(** * mcp-box: registry search and agent-config adapters

    A shallow embedding of the two pieces of the repository that carry
    logic: the registry manager (src/registry/index.ts) and the base agent
    adapter (src/adapters/base.ts) with the configuration manager's backup
    (src/utils/config.ts) and the path table (src/utils/paths.ts).

    JavaScript values are modelled as follows.
    - A string is a [string] whose characters are UTF-16 code units below
      256 (Latin-1 text).
    - An integer-valued number is a [Z]; a number that may carry a fraction
      (a relevance score, a download threshold) is a [Q], so divisions are
      exact where the program rounds to a double (the quotient of the fuzzy
      score), and integers are exact beyond 2^53, where a double is not.
    - An array is a [list]; an in-place method returns the new content of
      its receiver.
    - A plain object used as a record of own properties is an association
      list in insertion order; reading a property also consults
      [Object.prototype], as the language does.
    - A thrown exception is the [Err] case of a result.
    - The file system is a map from paths to texts with a log of the
      effects performed; reading a file that exists, creating a directory
      and writing a file succeed. *)

From Stdlib Require Import ZArith QArith String Ascii List Lia Permutation Sorted.
From stdpp Require Import gmap strings list pretty.

Local Open Scope string_scope.
Local Open Scope Z_scope.

(** ** JavaScript strings and numbers *)

Module JS.

(** [String.prototype.toLowerCase] on one code unit: A-Z and the Latin-1
    capitals (U+00C0-U+00DE without the multiplication sign) move up by 32. *)
Definition lower_unit (c : ascii) : ascii :=
  let n := nat_of_ascii c in
  if (((65 <=? n) && (n <=? 90)) ||
      ((192 <=? n) && (n <=? 222) && negb (n =? 215)))%nat
  then ascii_of_nat (n + 32) else c.

Fixpoint toLowerCase (s : string) : string :=
  match s with
  | EmptyString => EmptyString
  | String c r => String (lower_unit c) (toLowerCase r)
  end.

(** White space as [trim] and the regular expression class [\s] see it. *)
Definition isWhiteSpace (c : ascii) : bool :=
  let n := nat_of_ascii c in
  ((9 <=? n) && (n <=? 13) || (n =? 32) || (n =? 160))%nat.

Fixpoint trimStart (s : string) : string :=
  match s with
  | EmptyString => EmptyString
  | String c r => if isWhiteSpace c then trimStart r else s
  end.

Fixpoint trimEnd (s : string) : string :=
  match s with
  | EmptyString => EmptyString
  | String c r =>
      match trimEnd r with
      | EmptyString => if isWhiteSpace c then EmptyString else String c EmptyString
      | r' => String c r'
      end
  end.

Definition trim (s : string) : string := trimEnd (trimStart s).

(** Truthiness of a string: the empty string is the only falsy one. *)
Definition truthy_string (s : string) : bool :=
  match s with EmptyString => false | _ => true end.

(** [s.includes(sub)]: [sub] occurs in [s] as a contiguous run. *)
Fixpoint includes (s sub : string) : bool :=
  String.prefix sub s ||
  match s with
  | EmptyString => false
  | String _ r => includes r sub
  end.

(** [s.endsWith(suf)]. *)
Fixpoint endsWith (s suf : string) : bool :=
  String.eqb s suf ||
  match s with
  | EmptyString => false
  | String _ r => endsWith r suf
  end.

• Exercise requirements: Reproduce the listing above word for word.

• Task solution:
(** * mcp-box: registry search and agent-config adapters

    A shallow embedding of the two pieces of the repository that carry
    logic: the registry manager (src/registry/index.ts) and the base agent
    adapter (src/adapters/base.ts) with the configuration manager's backup
    (src/utils/config.ts) and the path table (src/utils/paths.ts).

    JavaScript values are modelled as follows.
    - A string is a [string] whose characters are UTF-16 code units below
      256 (Latin-1 text).
    - An integer-valued number is a [Z]; a number that may carry a fraction
      (a relevance score, a download threshold) is a [Q], so divisions are
      exact where the program rounds to a double (the quotient of the fuzzy
      score), and integers are exact beyond 2^53, where a double is not.
    - An array is a [list]; an in-place method returns the new content of
      its receiver.
    - A plain object used as a record of own properties is an association
      list in insertion order; reading a property also consults
      [Object.prototype], as the language does.
    - A thrown exception is the [Err] case of a result.
    - The file system is a map from paths to texts with a log of the
      effects performed; reading a file that exists, creating a directory
      and writing a file succeed. *)

From Stdlib Require Import ZArith QArith String Ascii List Lia Permutation Sorted.
From stdpp Require Import gmap strings list pretty.

Local Open Scope string_scope.
Local Open Scope Z_scope.

(** ** JavaScript strings and numbers *)

Module JS.

(** [String.prototype.toLowerCase] on one code unit: A-Z and the Latin-1
    capitals (U+00C0-U+00DE without the multiplication sign) move up by 32. *)
Definition lower_unit (c : ascii) : ascii :=
  let n := nat_of_ascii c in
  if (((65 <=? n) && (n <=? 90)) ||
      ((192 <=? n) && (n <=? 222) && negb (n =? 215)))%nat
  then ascii_of_nat (n + 32) else c.

Fixpoint toLowerCase (s : string) : string :=
  match s with
  | EmptyString => EmptyString
  | String c r => String (lower_unit c) (toLowerCase r)
  end.

(** White space as [trim] and the regular expression class [\s] see it. *)
Definition isWhiteSpace (c : ascii) : bool :=
  let n := nat_of_ascii c in
  ((9 <=? n) && (n <=? 13) || (n =? 32) || (n =? 160))%nat.

Fixpoint trimStart (s : string) : string :=
  match s with
  | EmptyString => EmptyString
  | String c r => if isWhiteSpace c then trimStart r else s
  end.

Fixpoint trimEnd (s : string) : string :=
  match s with
  | EmptyString => EmptyString
  | String c r =>
      match trimEnd r with
      | EmptyString => if isWhiteSpace c then EmptyString else String c EmptyString
      | r' => String c r'
      end
  end.

Definition trim (s : string) : string := trimEnd (trimStart s).

(** Truthiness of a string: the empty string is the only falsy one. *)
Definition truthy_string (s : string) : bool :=
  match s with EmptyString => false | _ => true end.

(** [s.includes(sub)]: [sub] occurs in [s] as a contiguous run. *)
Fixpoint includes (s sub : string) : bool :=
  String.prefix sub s ||
  match s with
  | EmptyString => false
  | String _ r => includes r sub
  end.

(** [s.endsWith(suf)]. *)
Fixpoint endsWith (s suf : string) : bool :=
  String.eqb s suf ||
  match s with
  | EmptyString => false
  | String _ r => endsWith r suf
  end.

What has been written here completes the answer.